Second, I didn’t find Neryn to be that charismatic of a narrator. I admired her for sure, but I never felt a particular connection to her and found her a tad boring. On top of that, she makes some choices that, while I totally understood her reasoning, annoyed me a bit nonetheless. I think she has potential though, and hopefully in the next two books she’ll evolve more as a character.

Now for the thing I loved a lot about the book: Flint. Oh my goodness, FLINT. That boy is a dream come true, let me tell you. I kinda feel like this book is worth reading just for him. He’s gone through terrible things and done even worse things, but beneath the guilt and self-doubt, he’s a good and kind man. And that’s the thing that gets me. That he manages to somehow hold on to that bit of goodness when anyone else in his situation would’ve lost their grip on it a long time ago. And that though he’s on the verge of giving up on himself, he doesn’t give up on those around them or his cause. I just . . . gah! FLINT!

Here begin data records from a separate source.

(** The counters are the numbers of transitions between blocks in the trace, which starts outside of
    all blocks, and the maximum is the largest of them. *)
Lemma dynamic_analysis_counts (analysis : Analysis) (register_trace : list (list Z)) :
  Forall (fun entry => length entry = 12%nat) register_trace -> slice_len_ok register_trace ->
  exists result, dynamic_analysis_new register_trace analysis = Ret result /\
    counted result (transitions u64_max (entered analysis.(an_cfg_nodes) register_trace)).
Proof.
  intros Hall Hlen. unfold dynamic_analysis_new.
  destruct (dynamic_each analysis register_trace (mkDynamic 0 ∅) u64_max [] Hall) as (result & last & -> & Hc).
  - unfold slice_len_ok in Hlen. cbn. done.
  - assert (Hz : forall a b, counter (mkDynamic 0 ∅) a b = 0) by (intros a b; unfold counter; cbn; by rewrite lookup_empty).
    split; [intros a b; by rewrite Hz|intros a b; by rewrite Hz|by left].
  - exists result. split; [done|exact Hc].
Qed.

(** * Properties *)

(** C31: for an executable whose text consists of whole instructions, the analysis decodes it,
    splits it into blocks and finds the components, without faults, and gets a graph with
    consistent edges, in topological order, in which every node can be reached from the super root;
    when the graph has no cycles, two rounds give the dominators and the whole analysis returns,
    with the same blocks and edges; with cycles it returns once the rounds end. *)
Theorem analysis_returns `{Bo : LittleEndian} `{Hash : Murmur3} `{Dem : Demangle}
    (executable : Executable) (vaddr : Z) (text : list Z) :
  get_text_bytes (E := EbpfError) executable = Ret (vaddr, text) -> text_ok text ->
  exists graph, analysis_graph executable = Ret graph /\ rooted_analysis graph /\ ordered_analysis graph /\
    forall fuel, (acyclic graph.(an_cfg_nodes) /\ (2 <= fuel)%nat \/
      exists dominated, control_flow_graph_dominance_hierarchy fuel graph = Ret dominated) ->
    exists self', from_executable fuel executable = Ret self' /\ same_shape graph.(an_cfg_nodes) self'.(an_cfg_nodes) /\
      self'.(an_functions) = graph.(an_functions) /\ self'.(an_topological_order) = graph.(an_topological_order).
Proof.
  intros Htext Hok. destruct (from_executable_spec executable vaddr text Htext Hok) as (graph & E & Hroot & Hord & H).
  exists graph. split_and!; [done|done|done|]. intros fuel [[Hac Hfuel]|[dominated Hd]]; [|by apply (H fuel dominated)].
  destruct (acyclic_settled graph (fuel - 2) Hroot Hord Hac) as (dominated & _ & Hd & _).
  replace (2 + (fuel - 2))%nat with fuel in Hd by lia. by apply (H fuel dominated).
Qed.

(** ** Examples *)

(** [mov64 r1, 1; ja +0; mov64 r0, r1; exit] *)
Definition flow_text : list Z :=
  [0xb7; 1; 0; 0; 1; 0; 0; 0] ++ [0x05; 0; 0; 0; 0; 0; 0; 0] ++ [0xbf; 0x10; 0; 0; 0; 0; 0; 0] ++ [0x95; 0; 0; 0; 0; 0; 0; 0].
Definition flow_executable : Executable :=
  {| elf_bytes := flow_text; sbpf_version := V1; ro_section := Owned 0 []; text_section_vaddr := 0x100000000;
     text_section_range := (0, 32); entry_pc := 0; function_registry := ∅; loader := new_mock |}.
#[local] Instance plain_demangle : Demangle := { demangle := id }.
#[local] Existing Instances le_reference sum_hash.

Lemma flow_text_ok : text_ok flow_text.
Proof. split; [by vm_compute|apply (bool_decide_unpack _); by vm_compute|by vm_compute|left; by vm_compute]. Qed.

Lemma flow_dominators : match analysis_graph flow_executable with
  | Ret graph => match control_flow_graph_dominance_hierarchy 10 graph with Ret _ => true | _ => false end
  | _ => false end = true.
Proof. vm_compute. reflexivity. Qed.

Lemma analysis_returns_witness : exists self', from_executable 10 flow_executable = Ret self'.
Proof.
  destruct (analysis_returns flow_executable 0x100000000 flow_text) as (graph & E & _ & _ & H).
  - reflexivity.
  - apply flow_text_ok.
  - pose proof flow_dominators as Hd. rewrite E in Hd.
    destruct (control_flow_graph_dominance_hierarchy 10 graph) as [dominated| |] eqn:Ed; [|discriminate Hd|discriminate Hd].
    destruct (H 10%nat (or_intror (ex_intro _ dominated Ed))) as (self' & Er & _). exists self'. exact Er.
Defined.

(** The edges of a key. *)
Definition edges_of (r : Exec EbpfError Analysis) (key : DfgNode) : list DfgEdge :=
  match r with Ret self => elements (edges_at self.(an_dfg_forward_edges) key) | _ => [] end.

(** The read of [r1] in the second block is found under the instruction that wrote it, but the
    edge names the input of the second block as its source, which is no key. *)
Example stale_source : mkDfgEdge (PhiNode 2) (InstructionNode 2) Filled (RegisterResource 1)
    ∈ edges_of (from_executable 10 flow_executable) (InstructionNode 0) /\
  edges_of (from_executable 10 flow_executable) (PhiNode 2) = [].
Proof. split; [apply (bool_decide_unpack _)|]; by vm_compute. Qed.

Anyway, overall, as you can see, although this book didn’t blow me away in the same way some of Juliet Marillier’s other books have, it’s got Flint in it, and I suspect anything with Flint is worth reading.

Rating: 3.5 / 5

Monday, September 2, 2013

Review: Also Known As

Also Known As, by Robin Benway. The GoodReads summary:
Being a 16-year-old safecracker and active-duty daughter of international spies has its moments, good and bad. Pros: Seeing the world one crime-solving adventure at a time. Having parents with super cool jobs. Cons: Never staying in one place long enough to have friends or a boyfriend. But for Maggie Silver, the biggest perk of all has been avoiding high school and the accompanying cliques, bad lunches, and frustratingly simple locker combinations.

Then Maggie and her parents are sent to New York for her first solo assignment, and all of that changes. She'll need to attend a private school, avoid the temptation to hack the school's security system, and befriend one aggravatingly cute Jesse Oliver to gain the essential information she needs to crack the case . . . all while trying not to blow her cover.
So this this book was practically the definition of cute, fluffy, and adorable. I wasn’t quite sure going into it how I’d feel, since I really liked “Audrey, Wait!” by this author but didn’t dig “The Extraordinary Secrets of April, May, and June” quite as much. But, yep, this book was adorable. And actually rather hilarious as well. Maggie made me smile on, like, every page. You know who else I loved? Her friend Roux. She’s not a former-mean-girl turned nice so much as a former-mean-girl turned sarcastic, and she’s practically as hilarious as Maggie, so when you get both of them in a scene, it’s pretty much all you could hope for. And Maggie’s banter with the crush-worthy Jesse is grin-evoking as well.

The only problems I had with this book are the problems I have with pretty much every YA spy novel. 1) Why does the main character never do the logical thing and get help from more experienced spies when things start going downhill? And 2) Why does she always feel the need to spill the beans about who she really is the first time a cute boy comes along? But other than that, I didn’t have any issues with the book. It was pretty predictable, but I was expecting that, so it didn’t bug me.

Overall, a light, funny read. It was a quick read, but it kept me entertained the whole time. Recommended for fans of Leila Sales.